Dresden ist nicht die einzige Diözese, die in dem Missbrauchsfall unklar agiert hat. Das Erzbistum Freiburg, das mit dem Pallottiner-Orden Arbeitsverträge unterhält, hatte zunächst behauptet, von der Existenz des Verfahrens gegen den Provinzial nichts zu wissen.

Erst auf Nachfrage räumte es ein, darin sogar Zeugen befragt zu haben. Das Bistum Augsburg musste sich zum Erhalt von Unterlagen korrigieren. Im Hintergrund schwelt ein Streit um die Missbrauchs-Ordnung der Deutschen Bischofskonferenz (DBK). Sie soll ein bundesweit einheitliches Vorgehen sicherstellen. Im vorliegenden Fall hat das jedoch nicht funktioniert.
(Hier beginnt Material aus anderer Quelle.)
(** Hanging a new link after the last one. *)
Lemma chain_snoc h p ls xs l x :
  chain h p ls xs → NoDup ls → l ∉ ls → h !! l = Some (mklink x None) → ls ≠ [] →
  ∃ t y, last ls = Some t ∧ h !! t = Some (mklink y None) ∧
    chain (<[t := mklink y (Some l)]> h) p (ls ++ [l]) (xs ++ [x]).
Proof.
  revert p xs. induction ls as [|l0 ls IH]; intros p [|x0 xs]; simpl; try done.
  intros [-> (nxt & Hl0 & Hc)] Hnd Hl Hx _. apply NoDup_cons in Hnd as [Hl0' Hnd].
  apply not_elem_of_cons in Hl as [Hne Hl].
  destruct ls as [|l1 ls].
  - destruct xs; simpl in Hc; [subst nxt|done]. exists l0, x0. split_and!; [done..|].
    exists (Some l). rewrite lookup_insert_eq. split; [done|]. split; [done|].
    exists None. by rewrite lookup_insert_ne.
  - destruct (IH _ _ Hc Hnd Hl Hx ltac:(done)) as (t & y & Ht & Hy & Hc').
    exists t, y. split_and!; [done..|]. exists nxt. split; [|done].
    rewrite lookup_insert_ne; [done|]. intros ->. apply Hl0'.
    apply last_Some_elem_of in Ht. done.
Qed.

Lemma wp_enqueue x xs E (Q : () → Queue A → Prop) q :
  queue_rep q xs → zlen xs + 1 < 2 ^ 32 →
  (∀ q', queue_rep q' (xs ++ [x]) → Q tt q') → wp (enqueue x) E Q q.
Proof.
  intros (ls & Hnd & Hc & Ht & Hdom & Hn) Hlt HQ. apply wp_bind, wp_get.
  set (l := fresh (dom (q_heap q))).
  assert (Hfresh : l ∉ ls).
  { intros Hin. apply (is_fresh (dom (q_heap q))). fold l. rewrite Hdom. by apply elem_of_list_to_set. }
  assert (Hl1 : <[l := mklink x None]> (q_heap q) !! l = Some (mklink x None))
    by apply lookup_insert_eq.
  assert (Hc1 : chain (<[l := mklink x None]> (q_heap q)) (q_head q) ls xs).
  { eapply chain_frame; [|done]. intros l' Hl'. rewrite lookup_insert_ne; [done|]. by intros ->. }
  assert (Hcnt : u32 (q_count q + 1) = zlen (xs ++ [x])).
  { rewrite zlen_app, Hn. apply u32_small. pose proof (zlen_nonneg xs). change (zlen [x]) with 1. lia. }
  assert (Hdom1 : dom (<[l := mklink x None]> (q_heap q)) = list_to_set (ls ++ [l]) ).
  { rewrite dom_insert_L, Hdom, list_to_set_app_L. set_solver. }
  cbv zeta. fold l. rewrite Ht.
  destruct (decide (ls = [])) as [->|Hne].
  - destruct xs; simpl in Hc; [|done]. simpl. apply wp_bind, wp_ret, wp_put, HQ.
    rewrite Hc, Hcnt. exists [l]. split_and!; [apply NoDup_singleton|split; [done|by exists None]|done..].
  - destruct (chain_snoc _ _ _ _ _ _ Hc1 Hnd Hfresh Hl1 Hne) as (t & y & Htl & Hy & Hc2).
    rewrite Htl.
    apply wp_bind, wp_bind. unfold deref. rewrite Hy. apply wp_ret, wp_ret, wp_put, HQ. simpl.
    assert (Hh : ∃ p0, q_head q = Some p0).
    { destruct ls as [|l0 ls], xs; simpl in Hc; try done. destruct Hc as [-> _]. eauto. }
    destruct Hh as [p0 Hh]. rewrite Hh in Hc2 |- *. rewrite Hcnt.
    exists (ls ++ [l]). split_and!; try done; simpl.
    + apply NoDup_app. split_and!; [done|set_solver|apply NoDup_singleton].
    + by rewrite last_snoc.
    + rewrite dom_insert_L, Hdom1. apply last_Some_elem_of in Htl. set_solver.
Qed.

Lemma queue_rep_empty q : queue_rep q [] → isempty q = true.
Proof.
  intros (ls & _ & Hc & _). unfold isempty. destruct ls; simpl in Hc; [by rewrite Hc|done].
Qed.

Lemma queue_rep_nonempty q x xs : queue_rep q (x :: xs) → isempty q = false.
Proof.
  intros (ls & _ & Hc & _). unfold isempty. destruct ls; simpl in Hc; [done|].
  by destruct Hc as [-> _].
Qed.

Lemma wp_dequeue x xs E (Q : A → Queue A → Prop) q :
  queue_rep q (x :: xs) → zlen (x :: xs) < 2 ^ 32 →
  (∀ q', queue_rep q' xs → Q x q') → wp dequeue E Q q.
Proof.
  intros Hrep Hlt HQ. pose proof (queue_rep_nonempty _ _ _ Hrep) as Hne.
  destruct Hrep as (ls & Hnd & Hc & Ht & Hdom & Hn).
  apply wp_bind, wp_get, wp_bind, wp_assert; [by rewrite Hne|]. intros _.
  destruct ls as [|l ls]; simpl in Hc; [done|]. destruct Hc as [Hh (nxt & Hl & Hc)].
  apply NoDup_cons in Hnd as [Hl' Hnd]. rewrite Hh. simpl. rewrite Hl.
  apply wp_bind, wp_ret, wp_bind, wp_put, wp_ret, HQ. simpl.
  assert (Hcnt : u32 (q_count q - 1) = zlen xs).
  { rewrite Hn, zlen_cons in *. pose proof (zlen_nonneg xs). rewrite u32_small; lia. }
  assert (Hc' : chain (delete l (q_heap q)) nxt ls xs).
  { eapply chain_frame; [|done]. intros l0 Hl0. rewrite lookup_delete_ne; [done|]. by intros ->. }
  assert (Hdom' : dom (delete l (q_heap q)) = list_to_set ls)
    by (rewrite dom_delete_L, Hdom; set_solver).
  destruct nxt as [l1|], ls as [|l2 ls]; destruct xs as [|x1 xs]; simpl in Hc; try done.
  - destruct Hc as [[= ->] _]. exists (l2 :: ls). rewrite Hcnt. split_and!; done.
  - exists []. rewrite Hcnt. split_and!; try done.
  - by destruct Hc.
Qed.

Lemma wp_examine x xs E (Q : A → Queue A → Prop) q :
  queue_rep q (x :: xs) → Q x q → wp examine E Q q.
Proof.
  intros Hrep HQ. pose proof (queue_rep_nonempty _ _ _ Hrep) as Hne.
  destruct Hrep as (ls & Hnd & Hc & Ht & Hdom & Hn).
  apply wp_bind, wp_get, wp_bind, wp_assert; [by rewrite Hne|]. intros _.
  destruct ls as [|l ls]; simpl in Hc; [done|]. destruct Hc as [Hh (nxt & Hl & Hc)].
  rewrite Hh. simpl. rewrite Hl. by apply wp_bind, wp_ret, wp_ret.
Qed.

Lemma wp_update_head x y xs E (Q : () → Queue A → Prop) q :
  queue_rep q (x :: xs) → (∀ q', queue_rep q' (y :: xs) → Q tt q') → wp (update_head y) E Q q.
Proof.
  intros (ls & Hnd & Hc & Ht & Hdom & Hn) HQ.
  destruct ls as [|l ls]; simpl in Hc; [done|]. destruct Hc as [Hh (nxt & Hl & Hc)].
  apply wp_bind, wp_get. rewrite Hh. simpl. rewrite Hl. apply wp_bind, wp_ret, wp_put, HQ. simpl.
  exists (l :: ls). split_and!; try done; simpl.
  - split; [done|]. exists nxt. rewrite lookup_insert_eq. split; [done|].
    apply NoDup_cons in Hnd as [Hl' _]. eapply chain_frame; [|done].
    intros l0 Hl0. rewrite lookup_insert_ne; [done|]. by intros ->.
  - rewrite dom_insert_L, Hdom. simpl. set_solver.
Qed.

Lemma queue_rep_init : queue_rep (mkqueue ∅ None None 0) [].
Proof. exists []. split_and!; try done. apply NoDup_nil_2. Qed.
End queue.

(** ** list.c *)

Record m_list_elem (A : Type) := mkelem {
  e_item : A;
  e_next : option loc;
  e_prev : option loc
}.
Arguments mkelem {A} _ _ _.
Arguments e_item {A} _.
Arguments e_next {A} _.
Arguments e_prev {A} _.

Record m_list (A : Type) := mkmlist {
  ml_heap : gmap loc (m_list_elem A);
  ml_first : option loc;
  ml_last : option loc
}.
Arguments mkmlist {A} _ _ _.
Arguments ml_heap {A} _.
Arguments ml_first {A} _.
Arguments ml_last {A} _.

Section mlist.
Context {A : Type}.
Implicit Types (m : m_list A) (h : gmap loc (m_list_elem A)).

Definition list_new : m_list A := mkmlist ∅ None None.

Definition eref {S} (h : gmap loc (m_list_elem A)) (l : loc) : ST S (m_list_elem A) :=
  match h !! l with Some e => ret e | None => fault "dangling pointer" end.

Definition set_next (v : option loc) (e : m_list_elem A) : m_list_elem A :=
  mkelem (e_item e) v (e_prev e).
Definition set_prev (v : option loc) (e : m_list_elem A) : m_list_elem A :=
  mkelem (e_item e) (e_next e) v.

(** [p->f = v] on the heap of elements. *)
Definition estore {S} (h : gmap loc (m_list_elem A)) (l : loc)
    (f : m_list_elem A → m_list_elem A) : ST S (gmap loc (m_list_elem A)) :=
  let* e := eref h l in ret (<[l := f e]> h).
Den beiden Patres wird vorgeworfen, 1990 eine damals 22-jährige DDR-Bürgerin im Notaufnahmeverfahren sexuell missbraucht beziehungsweise ihren Missbrauch gedeckt zu haben. Sie bestreiten die Vorwürfe. Nachdem die Betroffene bei den Pallottinern und der Erzdiözese Freiburg vergeblich vorstellig geworden war, hatte der Dresdner Bischof im März 2020 unter Berufung auf die Missbrauchs-Ordnung der Deutschen Bischofs-Konferenz kanonische Voruntersuchungen eingeleitet.

Erzbistum Freiburg unternahm nichts

Im November desselben Jahres hatte er wegen „tatsächlicher Anhaltspunkte“ für Missbrauch an einer Schutzbedürftigen Seelsorgeverbote gegen die beiden Patres verhängt, solange sie nicht ihre Unbedenklichkeit nachwiesen.

Die deutsche Missbrauchs-Ordnung gibt dazu Wege vor. Andere Bistümer, darunter auch Augsburg, verlangten vom Pallottiner-Orden zumindest, die Geistlichen für die Dauer des Verfahrens nicht seelsorgerlich einzusetzen. Im Gegensatz dazu unternahm das Erzbistum Freiburg nichts, um den Einsatz auf seinem Gebiet einzuschränken: Die Vorwürfe seien „nicht bewiesen oder plausibilisiert“.

In ihrem jüngsten Schreiben erläutert die Glaubenskongregation, dass sie nach kanonischem Recht für den Fall nicht zuständig sei. Theoretisch liegt die Entscheidung über Seelsorgeeinsätze außerhalb des Ordens damit wieder bei den deutschen Bischöfen, deren Missbrauchs-Ordnung strenger ist als die römischen Regeln.

Allerdings hat sich auch der hauptbeschuldigte Pallottinerpater an den Vatikan gewandt, wo zudem kirchenrechtliche Fragen der Klärung harren. Die Glaubenskongregation verweist entsprechend auf weitere Vatikanbehörden. „Der entsprechende Abstimmungsprozess ist derzeit im Gange“, heißt es dazu aus Dresden. „Das Bistum Dresden-Meißen hat um entsprechende Rückinformation aus Rom gebeten.“

*Jens Schmitz ist Südwest-Korrespondent der Badischen Zeitung.